(Ciudad Juárez) Dans la boue et le froid d’un camp improvisé de Ciudad Juarez, au Mexique, plus d’un millier et demi de migrants attendaient depuis des semaines, voire des mois, de pouvoir aller déposer leur demande d’asile aux États-Unis voisins. Découragés, beaucoup viennent d’abandonner.  

Ces migrants mexicains, originaires pour la plupart du sud-ouest du pays, étaient encore la semaine dernière, selon les autorités locales, près de 1500 à camper sous des tentes de fortune à quelques pas du Rio Grande.  

Ils n’étaient plus que 700 jeudi : désespérés par l’attente et les températures flirtant avec le zéro degré, beaucoup ont levé le camp.  

Des associations locales ont convaincu plusieurs familles, lorsque le mercure a lourdement chuté, de rejoindre des centres d’accueil ou des hôtels. Certaines ont tenté leur chance au-delà du fleuve, sans gage de réussite.  

D’autres enfin ont préféré rester, de peur de perdre leur place dans le système officieux de liste d’attente que les migrants ont eux-mêmes mis en place pour convaincre les agents frontaliers américains de les accueillir selon leur ordre d’arrivée.

PHOTO PAUL RATJE, ARCHIVES AGENCE FRANCE-PRESSE

« Ils ne nous laissent passer que si on leur apporte ces fiches, pour vérifier que l’on a bien attendu », confie à l’AFP Rosa, une migrante chargée de tenir la liste à jour.

Chaque nuit, des hommes et des femmes du camp montent la garde pour surveiller les allées et venues devant les ponts traversant le Rio Grande – frontière naturelle entre le Mexique et les États-Unis – afin de s’assurer que les nouveaux venus ne passent pas devant les autres.

Selon une enquête récemment menée par des chercheurs de plusieurs universités du nord du Mexique, 60 % des familles attendent patiemment leur tour dans des tentes, mais plus d’un quart d’entre elles, contraintes de dormir à la belle étoile, n’ont même pas ce « luxe ».  

Beaucoup de ces migrants disent fuir la violence rampante dans leur région. « Les cartels nous ont menacés et pris notre terrain », témoigne un homme venu de l’État de Guerrero, dans le sud-ouest du Mexique.  

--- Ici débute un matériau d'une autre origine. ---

(* ===== verification/AecpStream.v ===== *)
(** AECP: the settings of a stream, over any AVB manager that keeps the laws of its
    interface. *)
From S2P Require Import Prelude Bytes MiscTimer MrpTypes AvbApi AvbUtil AcmpTypes AcmpSpec AecpTypes AecpControls Aecp AecpRun AecpAnswer.
From stdpp Require Import base list list_numbers numbers option.
From Stdlib Require Import ZArith Lia.
#[local] Open Scope Z_scope.

(** The sampling rates a format can name. *)
Lemma sfc_roundtrip sfc : 0 <= sfc < 7 -> sfc_from_sampling_rate (sampling_rate_from_sfc sfc) = sfc.
Proof.
  intros H. assert (sfc = 0 \/ sfc = 1 \/ sfc = 2 \/ sfc = 3 \/ sfc = 4 \/ sfc = 5 \/ sfc = 6) as Hs by lia.
  by repeat destruct Hs as [-> | Hs]; [..|subst].
Qed.

(** The format with a sampling frequency code and a number of channels. *)
Definition stream_format (sfc channels : Z) : list Z := [0; 0xa0; sfc; channels; 0x40; 0; channels; 0].

Section Streams.
Context {D : Type} `{cfg : Config} `{acfg : AcmpConfig} `{ecfg : AecpConfig}
  `{laws : AvbInterfaceLaws D} `{cb : !control_callbacks D} `{fl : !flash_library D}.
Context (Hmac : length my_mac_addr = 6%nat).
Implicit Types s : aecp D.

Lemma set_elem_length {A} n (x : A) l : length (set_elem n x l) = length l.
Proof. apply length_insert. Qed.

(** Setting a record that stays in its state. *)
Lemma set_record_run t i x y s :
  device_ok (aecp_dev s) -> named_stream (aecp_dev s) t i = Some x ->
  match x, y with
  | SinkRecord a, SinkRecord b => st_state (si_stream a) = 0 /\ st_state (si_stream b) = 0
  | SourceRecord a, SourceRecord b => st_state (so_stream a) = st_state (so_stream b)
  | _, _ => False
  end ->
  exists d, set_record i y s = Some (tt, upd_aecp_dev (fun _ => d) s) /\ device_ok d /\ named_stream d t i = Some y.
Proof.
  intros [H1 H2 H3] Hx Hxy. unfold named_stream in *.
  destruct ((t =? AEM_STREAM_INPUT_TYPE) && (i <? Z.of_nat AVB_NUM_SINKS)).
  - apply fmap_Some in Hx as (a & Hx & ->). destruct y as [b|]; [|done].
    destruct (law_set_sink (aecp_dev s) i a b Hx) as (d & E & L1 & L2 & L3); [tauto|tauto|].
    exists d. split_and!; [unfold set_record, on_dev; by rewrite E| |by rewrite L2, (elem_at_set _ _ _ _ Hx)].
    constructor; by rewrite ?L1, ?L2, ?L3, ?set_elem_length.
  - destruct ((t =? AEM_STREAM_OUTPUT_TYPE) && (i <? Z.of_nat AVB_NUM_SOURCES)); [|done].
    apply fmap_Some in Hx as (a & Hx & ->). destruct y as [|b]; [done|].
    destruct (law_set_source (aecp_dev s) i a b Hx) as (d & E & L1 & L2 & L3); [done|].
    exists d. split_and!; [unfold set_record, on_dev; by rewrite E| |by rewrite L1, (elem_at_set _ _ _ _ Hx)].
    constructor; by rewrite ?L1, ?L2, ?L3, ?set_elem_length.
Qed.

(** The setting a command asks for, in the record of a stream. *)
Definition with_format (sfc channels : Z) (x : stream_record) : stream_record :=
  upd_record_stream (fun t =>
    upd_st_format (fun _ => u8 AVB_FORMAT_MBLA_24BIT)
    (upd_st_rate (fun _ => sampling_rate_from_sfc sfc) (upd_st_num_channels (fun _ => u8 channels) t))) x.

(** The stream, code and channels a command names. *)
Definition names_stream (pkt : list Z) (t i : Z) : Prop :=
  short_at off_desc_type pkt = t /\ short_at off_desc_id pkt = i.

Lemma set_stream_format_run t i x s :
  device_ok (aecp_dev s) -> (536 <= length (aecp_rx s))%nat -> names_stream (aecp_rx s) t i ->
  named_stream (aecp_dev s) t i = Some x -> st_state (record_stream x) = 0 ->
  exists d, process_aem_cmd_getset_stream_format AECP_AEM_CMD_SET_STREAM_FORMAT s =
      Some (AECP_AEM_STATUS_SUCCESS, upd_aecp_dev (fun _ => d) s) /\ device_ok d /\
    named_stream d t i = Some (with_format (aecp_rx s !!! 30%nat) (aecp_rx s !!! 34%nat) x).
Proof.
  intros Hd Hr [Ht Hi] Hx Hst. pose proof (short_at_range off_desc_id (aecp_rx s)) as Hir. rewrite Hi in Hir.
  destruct (set_record_run t i x (with_format (aecp_rx s !!! 30%nat) (aecp_rx s !!! 34%nat) x) s Hd Hx) as (d & E & Hd' & Hn).
  { by destruct x. }
  exists d. split; [|done]. unfold process_aem_cmd_getset_stream_format.
  erewrite M_bind_run by (by apply (rx_short_run Hmac)). erewrite M_bind_run by (by apply (rx_short_run Hmac)).
  rewrite Ht, Hi. erewrite M_bind_run by (apply (find_stream_run Hmac); [done|lia]). rewrite Hx.
  change (AECP_AEM_CMD_SET_STREAM_FORMAT =? AECP_AEM_CMD_GET_STREAM_FORMAT) with false. cbv iota.
  erewrite M_bind_run by (by apply (get_rx_run Hmac)). rewrite Hst. cbn [Z.eqb].
  by erewrite M_bind_run by exact E.
Qed.

Lemma running_stream_refused_run t i x s :
  device_ok (aecp_dev s) -> (536 <= length (aecp_rx s))%nat -> names_stream (aecp_rx s) t i ->
  named_stream (aecp_dev s) t i = Some x -> st_state (record_stream x) = 2 ->
  process_aem_cmd_getset_stream_format AECP_AEM_CMD_SET_STREAM_FORMAT s = Some (AECP_AEM_STATUS_STREAM_IS_RUNNING, s).
Proof.
  intros Hd Hr [Ht Hi] Hx Hst. pose proof (short_at_range off_desc_id (aecp_rx s)) as Hir. rewrite Hi in Hir.
  unfold process_aem_cmd_getset_stream_format.
  erewrite M_bind_run by (by apply (rx_short_run Hmac)). erewrite M_bind_run by (by apply (rx_short_run Hmac)).
  rewrite Ht, Hi. erewrite M_bind_run by (apply (find_stream_run Hmac); [done|lia]). rewrite Hx.
  change (AECP_AEM_CMD_SET_STREAM_FORMAT =? AECP_AEM_CMD_GET_STREAM_FORMAT) with false. cbv iota.
  erewrite M_bind_run by (by apply (get_rx_run Hmac)). by rewrite Hst.
Qed.

Lemma get_stream_format_run t i x s :
  device_ok (aecp_dev s) -> (536 <= length (aecp_rx s))%nat -> names_stream (aecp_rx s) t i ->
  named_stream (aecp_dev s) t i = Some x ->
  exists rx, process_aem_cmd_getset_stream_format AECP_AEM_CMD_GET_STREAM_FORMAT s =
      Some (AECP_AEM_STATUS_SUCCESS, upd_aecp_rx (fun _ => rx) s) /\ length rx = length (aecp_rx s) /\
    take off_args rx = take off_args (aecp_rx s) /\ bytes_at off_args 8 rx = get_stream_format_field (record_stream x).
Proof.
  intros Hd Hr [Ht Hi] Hx. pose proof (short_at_range off_desc_id (aecp_rx s)) as Hir. rewrite Hi in Hir.
  unfold process_aem_cmd_getset_stream_format.
  erewrite M_bind_run by (by apply (rx_short_run Hmac)). erewrite M_bind_run by (by apply (rx_short_run Hmac)).
  rewrite Ht, Hi. erewrite M_bind_run by (apply (find_stream_run Hmac); [done|lia]). rewrite Hx.
  change (AECP_AEM_CMD_GET_STREAM_FORMAT =? AECP_AEM_CMD_GET_STREAM_FORMAT) with true. cbv iota.
  destruct (rx_field_run Hmac off_args (get_stream_format_field (record_stream x)) s) as (rx & E & H1 & H2 & H3);
    [cbn [length get_stream_format_field]; unfold off_args; lia|].
  exists rx. split; [by erewrite M_bind_run by exact E|done].
Qed.

(** A command that its handler has served. *)
Lemma handler_answered env src n c pkt m st s s1 :
  AVB_1722_1_AEM_ENABLED = true -> aem_packet c pkt -> length src = 6%nat -> aecp_ok s -> handler c = Some m ->
  m (upd_aecp_rx (fun _ => pkt) s) = Some (st, s1) ->
  exists s' f, receive_aecp env src n pkt s = Some (tt, s') /\ aecp_ok s' /\ aecp_dev s' = aecp_dev s1 /\
    aecp_out s' = aecp_out s ++ [AecpTx f] /\ answers src pkt st 2 f /\
    (forall i k, (i + k <= 2 + Z.to_nat (command_size c))%nat ->
      bytes_at (AVB_1722_1_AECP_PAYLOAD_OFFSET + i) k (frame_packet f) =
      bytes_at (AVB_1722_1_AECP_PAYLOAD_OFFSET + i) k (aecp_rx s1)).
Proof.
  intros Hen Hp Hsrc Hok Hm E. set (s0 := upd_aecp_rx (fun _ => pkt) s) in *. destruct (handler_props c m Hm) as [Hk Hy].
  pose proof (Hk _ _ _ E) as Hh. pose proof (Hy _ _ _ E) as Hst.
  destruct (handles_worked Hmac s0 s1 Hh) as [Hw1 Hw2 Hw3]. destruct Hh as [Ha _ _ Ho _ _].
  assert (aecp_ok s1) as Hok1 by (apply Hw1; by destruct Hok).
  assert (aem_command env src n c s0 = Some (Respond st (command_size c) false, s1)) as Ec
    by (rewrite (handler_command env src n c m Hm); unfold sized; by rewrite (M_bind_run _ _ _ _ _ E)).
  destruct (command_answered Hmac env src n c pkt st (command_size c) false s s1 Hen Hp Hsrc Hst (command_size_range c) Ec Hok1 Hw2 Hw3)
    as (s' & Er & Hok' & _ & Hd & Hout & Han & _).
  eexists s', _. split_and!; [exact Er|done|done|by rewrite Hout, Ho|exact Han|]. intros i k Hik.
  apply (response_frame_message Hmac); [done|apply Hok1|rewrite Hw2; apply Hp|done|apply command_size_range|done].
Qed.

(** A stream format that is set is read back: after SET_STREAM_FORMAT with one of the
    seven sampling frequency codes and a number of channels, for an existing stream that
    is disabled, GET_STREAM_FORMAT for it answers with that code and number, whatever the
    other fields of the format were. For an enabled stream the command is refused and the
    AVB manager not called. *)
Theorem stream_format_roundtrip env src n t i x pkt pkt' s :
  AVB_1722_1_AEM_ENABLED = true -> length src = 6%nat -> aecp_ok s -> device_ok (aecp_dev s) ->
  aem_packet AECP_AEM_CMD_SET_STREAM_FORMAT pkt -> aem_packet AECP_AEM_CMD_GET_STREAM_FORMAT pkt' ->
  names_stream pkt t i -> names_stream pkt' t i -> named_stream (aecp_dev s) t i = Some x ->
  let sfc := pkt !!! 30%nat in let channels := pkt !!! 34%nat in
  0 <= sfc < 7 -> byte_ok channels ->
  (st_state (record_stream x) = 0 ->
   exists s1 s2 f f', receive_aecp env src n pkt s = Some (tt, s1) /\ receive_aecp env src n pkt' s1 = Some (tt, s2) /\
     aecp_out s2 = aecp_out s ++ [AecpTx f; AecpTx f'] /\
     answers src pkt AECP_AEM_STATUS_SUCCESS 2 f /\ answers src pkt' AECP_AEM_STATUS_SUCCESS 2 f' /\
     bytes_at off_args 8 (frame_packet f') = stream_format sfc channels) /\
  (st_state (record_stream x) = 2 ->
   exists s1 f, receive_aecp env src n pkt s = Some (tt, s1) /\ aecp_dev s1 = aecp_dev s /\
     aecp_out s1 = aecp_out s ++ [AecpTx f] /\ answers src pkt AECP_AEM_STATUS_STREAM_IS_RUNNING 2 f).
Proof.
  intros Hen Hsrc Hok Hd Hp Hp' Hn Hn' Hx sfc channels Hsfc Hch. set (s0 := upd_aecp_rx (fun _ => pkt) s).
  pose proof (ap_length _ _ Hp) as Hl. pose proof (ap_length _ _ Hp') as Hl'. split; intros Hst.
  - destruct (set_stream_format_run t i x s0 Hd Hl Hn Hx Hst) as (d & E & Hd' & Hx').
    change (aecp_rx s0) with pkt in Hx'. fold sfc channels in Hx'.
    destruct (handler_answered env src n _ pkt _ _ s _ Hen Hp Hsrc Hok eq_refl E) as (s1 & f & Er & Hok1 & Hd1 & Ho1 & Han & _).
    assert (aecp_dev s1 = d) as Ed by done.
    set (s1' := upd_aecp_rx (fun _ => pkt') s1).
    assert (device_ok (aecp_dev s1')) as Hd1' by (change (device_ok (aecp_dev s1)); by rewrite Ed).
    assert (named_stream (aecp_dev s1') t i = Some (with_format sfc channels x)) as Hx1
      by (change (named_stream (aecp_dev s1) t i = Some (with_format sfc channels x)); by rewrite Ed).
    destruct (get_stream_format_run t i _ s1' Hd1' Hl' Hn' Hx1) as (rx & E' & L & T & B).
    destruct (handler_answered env src n _ pkt' _ _ s1 _ Hen Hp' Hsrc Hok1 eq_refl E') as (s2 & f' & Er' & _ & _ & Ho2 & Han' & Hm).
    exists s1, s2, f, f'. split_and!; try done.
    + by rewrite Ho2, Ho1, <- app_assoc.
    + etrans; [exact (Hm 6%nat 8%nat ltac:(by vm_compute; lia))|]. etrans; [exact B|].
      unfold get_stream_format_field, stream_format. destruct x; cbn; rewrite sfc_roundtrip by done;
        rewrite !u8_small by (unfold byte_ok in Hch; lia); done.
  - pose proof (running_stream_refused_run t i x s0 Hd Hl Hn Hx Hst) as E.
    destruct (handler_answered env src n _ pkt _ _ s _ Hen Hp Hsrc Hok eq_refl E) as (s1 & f & Er & _ & Hd1 & Ho1 & Han & _).
    by exists s1, f.
Qed.
End Streams.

« Au départ, ils nous demandaient de l’argent », explique-t-il. « Mais quand nous n’avons plus été en mesure de payer, ils ont pris notre maison. Ils nous ont donné 15 jours » pour partir.

Face à cet afflux de migrants déterminés à trouver l’asile aux États-Unis, les autorités de Ciudad Juarez font preuve de souplesse.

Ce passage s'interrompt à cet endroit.